_INSTRUCTIONS TO FOLLOW_
Search the material below for the word "JavaScript". Copy every line where it is found.
═══
(** * pi-glm-image-summary: a shallow embedding of [src/index.ts]

    The extension overrides the host's [read] tool: when the active model is
    glm-4.7 (or its long-context variant) and the file is an image, the read is
    answered by a [pi] subprocess running glm-4.6v; a manual command
    [analyze-image] does the same on demand.

    Strings are JavaScript strings: finite sequences of UTF-16 code units.
    Exceptions are explicit results, event handlers are steps of a state
    machine over the events Node delivers to them. *)

From Stdlib Require Import List String Ascii NArith ZArith Bool Lia.
From Stdlib Require Import DecimalString.
Import ListNotations.

Local Open Scope N_scope.
Local Open Scope list_scope.
Local Set Warnings "-register-all".

(* ================================================================== *)
(** * JavaScript strings *)
(* ================================================================== *)

Module Js.

(** A JavaScript string, as its UTF-16 code units. *)
Definition jsstring := list N.

(** The code units of an ASCII literal. *)
Definition u (s : string) : jsstring :=
  map N_of_ascii (list_ascii_of_string s).

(** An ASCII literal in which every apostrophe stands for a double quote
    (code unit 34): JSON texts are written with it. *)
Definition dq (s : string) : jsstring :=
  map (fun c => if c =? 39 then 34 else c) (u s).

(** [a === b] on strings. *)
Fixpoint eqb (a b : jsstring) : bool :=
  match a, b with
  | [], [] => true
  | x :: a', y :: b' => (x =? y) && eqb a' b'
  | _, _ => false
  end.

(** [s.split(sep)] for a separator of one code unit: never an empty array,
    the empty string splits into one empty string. *)
Fixpoint split (sep : N) (s : jsstring) : list jsstring :=
  match s with
  | [] => [[]]
  | c :: r =>
      if c =? sep then [] :: split sep r
      else match split sep r with
           | h :: t => (c :: h) :: t
           | [] => [[c]]
           end
  end.

(** [a.pop()] as a value: the last element, [None] (undefined) on the empty
    array. *)
Fixpoint pop {A : Type} (a : list A) : option A :=
  match a with
  | [] => None
  | [x] => Some x
  | _ :: r => pop r
  end.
═══
_RESULT OF THE TASK_
    Strings are JavaScript strings: finite sequences of UTF-16 code units.
(** * JavaScript strings *)
(** A JavaScript string, as its UTF-16 code units. *)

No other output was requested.